The suffix 'IO' is an abbreviation of 'interesting orders'.

The most interesting of the above clauses is ~getMinimalDistantNodeIO~ that contains ~correctResultIntOrders~ as its last goal. The aim of that goal is, that every time, when a new node with the minimal distance to the source-node of the POG (in comparison to all the other nodes contained in the set of all hitherto created but no yet ticked off nodes) is determined, all relevant interesting orders, that are currently stored in the PROLOG-interpreters knowledge-base, are corrected, so that no order, that was determined after the respective node was stored into that set, can influence the determination of the orders of the results, that belong to the mininal distance nodes successors.
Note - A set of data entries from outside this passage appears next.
(* ===== verification/Fmt.v ===== *)
(** * The chain-format boundary

    [bindex-lib/src/fmt.rs] for the default (Bitcoin) format: header splitting,
    and what the index and the servers read from a transaction. The consensus
    decoders of [rust-bitcoin] are parameters. *)

From S2P Require Import Prelude External Index.

(** [bitcoin::OutPoint]; its derived order is the transaction id, then the
    output index. *)
Record OutPoint := { op_txid : hash32; op_vout : Z }.
#[export] Instance OutPoint_eq_dec : EqDecision OutPoint.
Proof. solve_decision. Defined.
#[export] Instance OutPoint_countable : Countable OutPoint.
Proof.
  refine (inj_countable' (λ o, (op_txid o, op_vout o)) (λ p, Build_OutPoint p.1 p.2) _).
  by intros [].
Defined.

(** What [rust-bitcoin] decodes a transaction to. *)
Record bitcoin_txout := { btxout_script : bytes; btxout_value : Z }.
Record bitcoin_tx := {
  btx_txid : hash32;
  btx_inputs : list OutPoint;        (* [previous_output] of every input *)
  btx_outputs : list bitcoin_txout;
  btx_weight : Z;
}.

(** [consensus::deserialize] and [deserialize_partial] for headers and
    transactions, and [OutPoint::is_null]. *)
Class Consensus := {
  blockhash_deserialize : bytes → option hash32;
  header_deserialize : bytes → option hash32;    (* then [block_hash()] *)
  tx_deserialize : bytes → option bitcoin_tx;
  tx_deserialize_partial : bytes → option (bitcoin_tx * nat);
  outpoint_is_null : OutPoint → bool;
}.
Class ConsensusLaws `{Consensus} := {
  blockhash_deserialize_wf b h : blockhash_deserialize b = Some h → hash_wf h;
  header_deserialize_wf b h : header_deserialize b = Some h → hash_wf h;
}.

Record RawHeader := { rh_hash : hash32; rh_prev_blockhash : hash32; rh_raw : bytes }.

Record TxSummary := {
  ts_txid : hash32; ts_offset : Z; ts_size : Z; ts_scripts : list bytes
}.

Record TxOutView := { tov_script_pubkey : bytes; tov_value : Z }.
Record ParsedTx := {
  pt_txid : hash32; pt_inputs : list OutPoint; pt_outputs : list TxOutView; pt_weight : Z
}.

(** [slice.get(a..b)]. *)
Definition slice_get (b : bytes) (from to : nat) : option bytes :=
  if bool_decide (from ≤ to ∧ to ≤ length b)%nat then Some (take (to - from) (drop from b))
  else None.

Definition prev_blockhash (raw_header : bytes) : outcome fmt_error hash32 :=
  ok_or (FmtMalformed "header shorter than 36 bytes") (slice_get raw_header 4 36).

Section fmt.
Context `{VI : !VarInt, CS : !Consensus}.

Definition header_hash (raw : bytes) : outcome fmt_error hash32 :=
  ok_or FmtBitcoin (header_deserialize raw).

(** The loop of [split_headers] on the bytes from [pos] on; each round takes
    a positive header length, so the length of the data is enough fuel. *)
Fixpoint split_headers_loop (fuel : nat) (data : bytes) : outcome fmt_error (list RawHeader) :=
  match data with
  | [] => mret []
  | _ =>
      match fuel with
      | O => Panic "out of fuel"
      | S fuel =>
          len ← header_len data;
          raw ← ok_or (FmtMalformed "truncated header") (slice_get data 0 len);
          hash ← header_hash raw;
          prev ← prev_blockhash raw;
          rest ← split_headers_loop fuel (drop len data);
          mret ({| rh_hash := hash; rh_prev_blockhash := prev; rh_raw := raw |} :: rest)
      end
  end.
Definition split_headers (data : bytes) : outcome fmt_error (list RawHeader) :=
  split_headers_loop (length data) data.

Definition txid (raw : bytes) : outcome fmt_error hash32 :=
  tx ← ok_or FmtBitcoin (tx_deserialize raw);
  mret (btx_txid tx).

Definition parse_tx (raw : bytes) : outcome fmt_error ParsedTx :=
  tx ← ok_or FmtBitcoin (tx_deserialize raw);
  mret {| pt_txid := btx_txid tx;
          pt_inputs := filter (λ o, outpoint_is_null o = false) (btx_inputs tx);
          pt_outputs := (λ o, {| tov_script_pubkey := btxout_script o;
                                 tov_value := btxout_value o |}) <$> btx_outputs tx;
          pt_weight := btx_weight tx |}.

(** The transaction loop of [walk_block]: [n] more, at byte [pos]. *)
Fixpoint walk_txs (n : nat) (pos : Z) (rest : bytes) : outcome fmt_error (Z * list TxSummary) :=
  match n with
  | O => mret (pos, [])
  | S n =>
      '(tx, used) ← ok_or FmtBitcoin (tx_deserialize_partial rest);
      '(end_pos, txs) ← walk_txs n (pos + Z.of_nat used) (drop used rest);
      mret (end_pos, {| ts_txid := btx_txid tx; ts_offset := wrap32 pos;
                        ts_size := wrap32 (Z.of_nat used);
                        ts_scripts := btxout_script <$> btx_outputs tx |} :: txs)
  end.

Definition walk_block (block : bytes) : outcome fmt_error (nat * list TxSummary) :=
  header_len ← header_len block;
  if bool_decide (header_len ≤ length block)%nat then
    '(count, rest) ← ok_or FmtBitcoin (varint_decode (drop header_len block));
    let pos := Z.of_nat (length block) - Z.of_nat (length rest) in
    '(pos, txs) ← walk_txs (Z.to_nat count) pos rest;
    if bool_decide (pos = Z.of_nat (length block)) then mret (header_len, txs)
    else Err (FmtMalformed "trailing bytes after last transaction")
  else Panic "slice index out of range".
End fmt.

(** * Properties *)

Lemma slice_get_Some b i j s :
  slice_get b i j = Some s ↔ (i ≤ j ∧ j ≤ length b)%nat ∧ s = take (j - i) (drop i b).
Proof. unfold slice_get. case_bool_decide; naive_solver. Qed.

Lemma slice_get_length b i j s : slice_get b i j = Some s → length s = (j - i)%nat.
Proof. intros [? ->]%slice_get_Some. rewrite length_take, length_drop. lia. Qed.

Lemma prev_blockhash_ok raw h :
  prev_blockhash raw = Ok h ↔ (36 ≤ length raw)%nat ∧ h = take 32 (drop 4 raw).
Proof.
  unfold prev_blockhash. rewrite ok_or_ok, slice_get_Some.
  change (36 - 4)%nat with 32%nat. naive_solver lia.
Qed.

Section fmt_properties.
Context `{VI : !VarInt, CS : !Consensus}.

Definition raw_header_ok (h : RawHeader) : Prop :=
  length (rh_raw h) = 80%nat ∧ header_deserialize (rh_raw h) = Some (rh_hash h) ∧
  rh_prev_blockhash h = take 32 (drop 4 (rh_raw h)).

Lemma split_headers_concat_gen hs fuel :
  Forall raw_header_ok hs → (length (concat (rh_raw <$> hs)) ≤ fuel)%nat →
  split_headers_loop fuel (concat (rh_raw <$> hs)) = Ok hs.
Proof.
  intros Hhs. revert fuel. induction Hhs as [|[hash prev raw] hs (Hl & Hd & Hp) _ IH]; intros fuel Hf;
    [by destruct fuel|].
  cbn [fmap list_fmap concat rh_raw rh_hash rh_prev_blockhash] in *.
  rewrite length_app in Hf. destruct fuel as [|fuel]; [lia|].
  destruct raw as [|b raw]; [done|].
  remember (b :: raw) as r eqn:Er. rewrite Er at 1. cbn [app].
  unfold split_headers_loop; fold split_headers_loop. rewrite app_comm_cons, <-Er.
  cbn [header_len]. osimpl. unfold header_len. osimpl. change (Z.to_nat HEADER_SIZE) with 80%nat.
  rewrite (proj2 (slice_get_Some _ 0 80 r)).
  2:{ rewrite length_app. split; [lia|]. by rewrite drop_0, take_app_length'. }
  osimpl. unfold header_hash. rewrite Hd. osimpl.
  rewrite (proj2 (prev_blockhash_ok r prev)) by (split; [lia|done]). osimpl.
  rewrite drop_app_length' by done. rewrite IH by lia. done.
Qed.

(** What [split_headers] accepts is exactly a concatenation of headers. *)
Lemma split_headers_ok_gen fuel data hs :
  split_headers_loop fuel data = Ok hs →
  data = concat (rh_raw <$> hs) ∧ Forall raw_header_ok hs.
Proof.
  revert data hs. induction fuel as [|fuel IH]; intros data hs.
  { destruct data; [by intros [= <-]|done]. }
  destruct data as [|b data]; [by intros [= <-]|].
  remember (b :: data) as d eqn:Ed. cbn [split_headers_loop]. rewrite Ed at 1.
  unfold header_len. osimpl. change (Z.to_nat HEADER_SIZE) with 80%nat. intros Hv.
  apply bind_ok in Hv as (raw & Hraw & Hv). apply ok_or_ok, slice_get_Some in Hraw as [[_ Hl] ->].
  apply bind_ok in Hv as (hash & Hhash & Hv). apply ok_or_ok in Hhash.
  apply bind_ok in Hv as (prev & Hprev & Hv). apply prev_blockhash_ok in Hprev as [_ ->].
  apply bind_ok in Hv as (rest & [Hrest Hok]%IH & [= <-]).
  change (80 - 0)%nat with 80%nat in *. rewrite drop_0 in *.
  cbn [fmap list_fmap concat rh_raw]. split.
  - by rewrite <-Hrest, take_drop.
  - constructor; [|done]. split_and!; [|done..]. cbn [rh_raw]. rewrite length_take. lia.
Qed.

(** The fuel is enough: the loop never stops for lack of it. *)
Lemma split_headers_fuel fuel data :
  (length data ≤ fuel)%nat → split_headers_loop fuel data ≠ Panic "out of fuel".
Proof.
  revert data. induction fuel as [|fuel IH]; intros data Hf.
  { by destruct data; [|simpl in Hf; lia]. }
  destruct data as [|b data]; [done|]. remember (b :: data) as d eqn:Ed.
  cbn [split_headers_loop]. rewrite Ed at 1.
  unfold header_len. osimpl. change (Z.to_nat HEADER_SIZE) with 80%nat.
  destruct (slice_get d 0 80) as [raw|] eqn:Hs; [|done]. osimpl.
  apply slice_get_Some in Hs as [[_ Hl] ->].
  unfold header_hash. destruct (header_deserialize _); [|done]. osimpl.
  unfold prev_blockhash. destruct (slice_get _ 4 36); [|done]. osimpl.
  specialize (IH (drop 80 d)). rewrite length_drop in IH.
  specialize (IH ltac:(lia)). destruct (split_headers_loop fuel _); [done|done|].
  osimpl. congruence.
Qed.
End fmt_properties.
(* ===== verification/Headers.v ===== *)
(** * Indexed headers and the in-memory header chain

    [bindex-lib/src/index/header.rs], [headers.rs] and the [Location] type of
    [lib.rs]. *)

From S2P Require Import Prelude External Index HashIndex Fmt.

(** ** [IndexedHeader] *)

Record IndexedHeader := {
  ih_height : Z;
  ih_next_txnum : TxNum;
  ih_hash : hash32;
  ih_prev_blockhash : hash32;
}.
#[export] Instance IndexedHeader_eq_dec : EqDecision IndexedHeader.
Proof. solve_decision. Defined.

Definition from_block {E} (height : Z) (next_txnum : TxNum) (hash : hash32)
    (block : BlockBytes) : outcome E IndexedHeader :=
  raw ← block_header block;
  match prev_blockhash raw with
  | Ok prev => Ok {| ih_height := height; ih_next_txnum := next_txnum; ih_hash := hash;
                     ih_prev_blockhash := prev |}
  | _ => Panic "invalid header bytes"
  end.

Section rows.
Context (fmt : chain_format).

(** RocksDB key of the row. *)
Definition header_key (self : IndexedHeader) : bytes :=
  match fmt with
  | Liquid => to_be_bytes 4 (ih_height self)
  | Bitcoin => txnum_serialize (ih_next_txnum self)
  end.

Definition header_serialize (self : IndexedHeader) (raw_header : bytes) : bytes * bytes :=
  (header_key self,
   match fmt with
   | Bitcoin => ih_hash self ++ raw_header
   | Liquid => txnum_serialize (ih_next_txnum self) ++ ih_hash self ++ ih_prev_blockhash self
   end).

(** A range of the value, panicking when it is too short. *)
Definition slice_at {E} (value : bytes) (from to : nat) : outcome E bytes :=
  expect "range end index out of range" (slice_get value from to).

Definition header_deserialize_row {E} (key value : bytes) (position : Z)
    : outcome E IndexedHeader :=
  _ ← assert_that "invalid header key" (bool_decide (length key = 4)%nat);
  match fmt with
  | Bitcoin =>
      hash ← slice_at value 0 HASH_LEN;
      rest ← slice_at value HASH_LEN (length value);
      match prev_blockhash rest with
      | Ok prev =>
          height ← expect "height overflow" (try_into_u32 position);
          mret {| ih_height := height; ih_next_txnum := txnum_deserialize key;
                  ih_hash := hash; ih_prev_blockhash := prev |}
      | _ => Panic "invalid header bytes"
      end
  | Liquid =>
      let height := from_be_bytes key in
      _ ← assert_that "header rows must be contiguous by height"
            (bool_decide (height = position));
      next_txnum ← slice_at value 0 TXNUM_LEN;
      hash ← slice_at value TXNUM_LEN (TXNUM_LEN + HASH_LEN);
      prev ← slice_at value (TXNUM_LEN + HASH_LEN) (TXNUM_LEN + 2 * HASH_LEN);
      mret {| ih_height := height; ih_next_txnum := txnum_deserialize next_txnum;
              ih_hash := hash; ih_prev_blockhash := prev |}
  end.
Please note, that the clauses ~isInReachedNodesSetIO~, ~readAlreadyReachedNodeIO~ and ~deleteOutOfReachedNodesSetIO~ are only used in the program-mode ~intOrders(test)~ respectively ~intOrders(test, time)~. Thereore the order-information can be ignored within these clauses.

*/

putIntoNodeListIO([], node(NodeNo, POGNodeNo, Distance, Path, Order),
		  [node(NodeNo, POGNodeNo, Distance, Path, Order)]) :-
	true.

putIntoNodeListIO(InList, node(NodeNo, POGNodeNo, Distance, Path, Order),
		  OutList) :-
	InList = [node(_, _, FirstDistance, _, _)|_],
	% if
	Distance < FirstDistance,
	!,
	% then
	OutList = [node(NodeNo, POGNodeNo, Distance, Path, Order)|InList],
	true.

putIntoNodeListIO([Element|InListRemainder],
		node(NodeNo, POGNodeNo, Distance, Path, Order),
		[Element|OutListRemainder]) :-
	% else
	putIntoNodeListIO(InListRemainder,
			  node(NodeNo, POGNodeNo, Distance, Path, Order),
			  OutListRemainder).

deleteFirstOfNodeListIO([node(NodeNo, POGNodeNo, Distance, Path, Order)
			|ListRemainder],
			node(NodeNo, POGNodeNo, Distance, Path, Order),
			ListRemainder) :-
	true.

deleteOutOfNodeListIO([], _, []).

deleteOutOfNodeListIO([node(NodeNo, POGNodeNo, Distance, Path, Order)
		      |InListRemainder],
		      node(NodeNo, POGNodeNo, Distance, Path, Order),
		      InListRemainder) :-
	!,
	true.

deleteOutOfNodeListIO([OtherElement|InListRemainder],
			Element, [OtherElement|OutListRemainder]) :-
	deleteOutOfNodeListIO(InListRemainder,
			    Element, OutListRemainder).

deleteLastNodeNos :-
  retractall(lastNodeNo(_)).

/*

6.3 A Ticked-Off-Nodes-Set-Implementation, that Stores Interesting Orders

*/

intOrdersTOSImplementation :-
  asserta(emptyTickedOffSet :- ( retractall(tickOffNode(_, _, _, _)) ) ),
  asserta( tickOff(node(POGNodeNo, Distance, Path)) :-
           ( minDistNodeOrder(NodeNo, POGNodeNo, Order),
             assert(tickOffNode(NodeNo, POGNodeNo,
			    node(POGNodeNo, Distance, Path), Order)),
             dm(intOrders,['Node ', POGNodeNo, ' with its result ordered by ']),
             dc(intOrders,(Order = intOrder(_, ActualOrder), write(ActualOrder),
	                   write(' is ticked off.'), nl, nl )),
             true
           )
	),
  asserta( isTickedOff(pair(POGNodeNo, Order)) :-
           ( tickOffNode(_, POGNodeNo, _, Order) )
	 ),
  asserta( getTickedOffNode(POGNodeNo, Node) :-
           ( tickOffNode(_, POGNodeNo, Node, _) )
         ).


/*

~isTickedOff~ has only one argument of the shape ~pair~/2 instead of two single arguments to ascertain interface-conformity with the formerly defined and used clause ~isTickedOff~ (see ~modification.pl~, chapter 2.5.14 'Ticking Off Nodes - The Interface').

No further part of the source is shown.